IPOL.ID – Gempa tak bisa diprediksi oleh alat atau ilmuwan manapun, tapi ilmuwan di Universitas Gadjah Mada (UGM) Yogyakarta mengaku menangkap gejalanya.
Tim Peneliti Laboratorium Sistem Sensor dan Telekontrol (SSTK) Departemen Teknik Nuklir dan Teknik Fisika, Fakultas Teknik UGM Yogyakarta mengaku telah mengidentifikasi gejala beberapa hari sebelum gempa M 5,6 di Cianjur, Jawa Barat, terjadi.
Ketua Tim Peneliti Laboratorium SSTK UGM, Prof Sunarno, mengatakan, gejala itu tertangkap melalui sistem peringatan dini atau Early Warning System/EWS gempa bumi yang dikembangkan dengan mengukur konsentrasi gas radon dan groundwater level 1-3.
“Data pengukuran konsentrasi gas radon dilakukan mulai tanggal 1 November 2022 hingga tanggal 22 November 2022 di stasiun telemonitoring konsentrasi gas radon Daerah Istimewa Yogyakarta,” ujar Prof Sunarno dalam keterangan tertulisnya, Senin (28/11).
Konsentrasi gas radon mengalami kenaikan hingga lebih dari sembilan kali lipat sebelum kejadian gempa bumi di Bengkulu berkekuatan Magnitudo 6,8 pada 18 November 2022 dan terakhir di Cianjur Magnitido 5,6 pada 21 November.
Berdasarkan algoritma prediksi waktu terjadinya gempa bumi yang diintegrasikan dengan pesan otomatis melalui aplikasi Telegram, terdapat peringatan pada sistem peringatan dini gempa bumi yang telah dirancang oleh tim peneliti
“Ketika sistem mengirimkan status ‘waspada’, maka prediksi gempa bumi satu samai empat hari ke depan akan terjadi di daerah antara Aceh hingga Nusa Tenggara Timur dengan magnitudo lebih dari 4,5,” bebernya.
Berdasarkan status “waspada” pada 18 November 2022 tersebut, Sunarno lebih detail menjelaskan dalam satu sampai empat hari ke depan akan terjadi gempa dengan magnitudo lebih dari 4,5.
Hanya dirinya menggarisbawawi tim peneliti UGM tidak memiliki hak mengumumkan hasil prediksi tersebut kepada publik.
Sunarno mengatakan United State of Geological Survey (USGS) menyampaikan bahwa sistem peringatan gempa bumi yang ideal terdiri dari tanggal dan waktu, magnitudo, dan lokasi.
Dia menjelaskan, sistem peringatan dini gempa bumi yang dirancang oleh tim peneliti EWS Departemen Teknik Nuklir dan Teknik Fisika, Fakultas Teknik UGM ini masih dalam pengembangan untuk mencapai sistem peringatan dini gempa bumi yang ideal.

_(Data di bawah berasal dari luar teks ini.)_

(** [str "while"] writes a byte string as a literal. *)
Definition str (s : string) : bytes := String.list_ascii_of_string s.

Definition NUL : ascii := ascii_of_nat 0.
Definition newline : ascii := ascii_of_nat 10.
Definition carriage_return : ascii := ascii_of_nat 13.
Definition tab : ascii := ascii_of_nat 9.
Definition quote : ascii := ascii_of_nat 34.
Definition backslash : ascii := ascii_of_nat 92.

(** [strcmp(a, b) == 0] on byte strings. *)
Fixpoint bytes_eqb (a b : bytes) : bool :=
  match a, b with
  | [], [] => true
  | x :: a', y :: b' => (x =? y)%char && bytes_eqb a' b'
  | _, _ => false
  end.

Lemma bytes_eqb_spec a : forall b, bytes_eqb a b = true <-> a = b.
Proof.
  induction a as [|x a IH]; intros [|y b]; cbn; try done.
  rewrite andb_true_iff, Ascii.eqb_eq, IH. naive_solver.
Qed.

Lemma exists_in (x : bytes) l : existsb (bytes_eqb x) l = true <-> x ∈ l.
Proof.
  rewrite existsb_exists. split.
  - intros (y & Hy & E). apply bytes_eqb_spec in E as ->. by apply list_elem_of_In.
  - intros H. exists x. split; [by apply list_elem_of_In|by apply bytes_eqb_spec].
Qed.

(** * The <ctype.h> classes in the C locale *)

(** The value of [(unsigned char)c]. *)
Definition code (c : ascii) : Z := Z.of_N (N_of_ascii c).

Definition between (lo c hi : Z) : bool := (lo <=? c)%Z && (c <=? hi)%Z.

Definition isspace (c : ascii) : bool := between 9 (code c) 13 || (code c =? 32)%Z.
Definition isdigit (c : ascii) : bool := between 48 (code c) 57.
Definition isalpha (c : ascii) : bool := between 65 (code c) 90 || between 97 (code c) 122.
Definition isalnum (c : ascii) : bool := isalpha c || isdigit c.
Definition isxdigit (c : ascii) : bool :=
  isdigit c || between 65 (code c) 70 || between 97 (code c) 102.

(** * Outcomes and state passing *)

(** What running a piece of the C code from a state gives: a value; [Fault],
    an access outside of an object (undefined behaviour in C); or [Stuck],
    the recursion budget of the model ran out. *)
Inductive outcome (A : Type) : Type :=
  | Done (a : A)
  | Fault
  | Stuck.
Arguments Done {A} a.
Arguments Fault {A}.
Arguments Stuck {A}.

(** Code that reads and updates a state [S] and returns an [A]. *)
Definition St (S A : Type) : Type := S -> outcome (A * S).

#[export] Instance St_ret {S} : MRet (St S) := fun A a s => Done (a, s).
#[export] Instance St_bind {S} : MBind (St S) := fun A B k m s =>
  match m s with
  | Done (a, s') => k a s'
  | Fault => Fault
  | Stuck => Stuck
  end.
Definition function_return_type : St Parser (option (option bytes)) :=
  minus ← parser_check TOKEN_MINUS;
  if (minus : bool) then
    _ ← parser_advance;
    check parser_consume TOKEN_GREATER "expected '>' after '-' in return type.";
    identifier ← parser_check TOKEN_IDENTIFIER;
    if (identifier : bool) then
      type ← current_text;
      _ ← parser_advance;
      mret (Some (Some type))
    else give_up_with (error_stderr "Parser error: expected function return type.")
  else mret (Some None).

(** The chain [body] returned by [parse_block] counts as a failure when it is
    empty, except at the end of the file. *)
Definition block_failed (body : list ast) : St Parser bool :=
  eof ← parser_check TOKEN_EOF;
  mret (is_null body && negb eof).

Definition parse_function (n : nat) : St Parser (list ast) :=
  _ ← parser_advance;
  identifier ← parser_check TOKEN_IDENTIFIER;
  if (identifier : bool) then
    name ← current_text;
    _ ← parser_advance;
    check parser_consume TOKEN_LEFT_PAREN "expected '(' after function name.";
    signature ←? function_parameters n [] [] 0;
    check parser_consume TOKEN_RIGHT_PAREN "expected ')' after parameters.";
    return_type ←? function_return_type;
    check parser_consume TOKEN_LEFT_BRACE "expected '{' before function body.";
    body ← parse_block n [];
    failed ← block_failed body;
    if (failed : bool) then mret []
    else
      let '(parameters, parameter_types, count) := signature in
      mret [ast_create_typed_function_declaration name parameters parameter_types count
              return_type body]
  else give_up_with (error_stderr "Parser error: expected function name.").

Definition parse_function_call (n : nat) (name : bytes) : St Parser (list ast) :=
  check parser_consume TOKEN_LEFT_PAREN "expected '(' after function name.";
  empty ← parser_check TOKEN_RIGHT_PAREN;
  list ←? (if (empty : bool) then mret (Some ([], 0))
           else call_arguments parse_expression n [] 0);
  check parser_consume TOKEN_RIGHT_PAREN "expected ')' after arguments.";
  mret [ast_create_function_call name list.1 list.2].

Fixpoint struct_fields (n : nat) (fields : list bytes) (field_count : nat)
  : St Parser (option (list bytes * nat)) :=
  match n with
  | O => stuck
  | S n =>
      identifier ← parser_check TOKEN_IDENTIFIER;
      if (identifier : bool) then
        field ← current_text;
        _ ← parser_advance;
        let fields := fields ++ [field] in
        let field_count := S field_count in
        close ← parser_check TOKEN_RIGHT_BRACE;
        if (close : bool) then mret (Some (fields, field_count))
        else
          check parser_consume TOKEN_COMMA "expected ',' between struct fields.";
          struct_fields n fields field_count
      else give_up_with (error_stdout "Parser error: expected struct field name.")
  end.

Definition parse_struct (n : nat) : St Parser (list ast) :=
  _ ← parser_advance;
  identifier ← parser_check TOKEN_IDENTIFIER;
  if (identifier : bool) then
    name ← current_text;
    _ ← parser_advance;
    check parser_consume TOKEN_LEFT_BRACE "expected '{' after struct name.";
    empty ← parser_check TOKEN_RIGHT_BRACE;
    fields ←? (if (empty : bool) then mret (Some ([], 0)) else struct_fields n [] 0);
    check parser_consume TOKEN_RIGHT_BRACE "expected '}' after struct definition.";
    mret [ast_create_struct_declaration name fields.1 fields.2]
  else give_up_with (error_stdout "Parser error: expected struct name.").

(** * control.c *)

(** What follows the then branch. *)
Definition else_branch (n : nat) : St Parser (option (list ast)) :=
  is_else ← current_is "else";
  if (is_else : bool) then
    _ ← parser_advance;
    is_if ← current_is "if";
    if (is_if : bool) then
      branch ← parse_statement;
      if is_null branch then mret None else mret (Some branch)
    else
      check parser_consume TOKEN_LEFT_BRACE "expected '{' or 'if' after else.";
      branch ← parse_block n [];
      failed ← block_failed branch;
      if (failed : bool) then mret None else mret (Some branch)
  else mret (Some []).

Definition parse_if (n : nat) : St Parser (list ast) :=
  _ ← parser_advance;
  condition ←? parse_expression;
  check parser_consume TOKEN_LEFT_BRACE "expected '{' after if condition.";
  then_branch ← parse_block n [];
  brace ← parser_check TOKEN_RIGHT_BRACE;
  eof ← parser_check TOKEN_EOF;
  if is_null then_branch && negb brace && negb eof then mret []
  else
    branch ←? else_branch n;
    mret [ast_create_if condition then_branch branch].

Definition parse_while (n : nat) : St Parser (list ast) :=
  _ ← parser_advance;
  condition ←? parse_expression;
  check parser_consume TOKEN_LEFT_BRACE "expected '{' after while condition.";
  body ← parse_block n [];
  failed ← block_failed body;
  if (failed : bool) then mret []
  else mret [ast_create_while condition body].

Yakni, lebih spesifik pada waktu, magnitudo, dan lokasi gempa.
Tim UGM mengembangkan EWS tersebut sejak 2013 dan pada akhir 2021 berhasil memprediksi 1-4 hari sebelum terjadinya gempa bumi dengan magnitudo lebih dari 4,5 di area prediksi dari Aceh hingga Nusa Tenggara Timur (lempeng Samudera Indo-Australia).
Prediksi dibangun berdasarkan fluktuasi precursor, konsentrasi gas radon, dan groundwater level 4-5. “Hingga November 2022, tim peneliti telah memiliki tujuh stasiun telemonitoring yang berada di Provinsi Banten, Jawa Tengah, DIY, serta Jawa Timur,” pungkas. (ahmad)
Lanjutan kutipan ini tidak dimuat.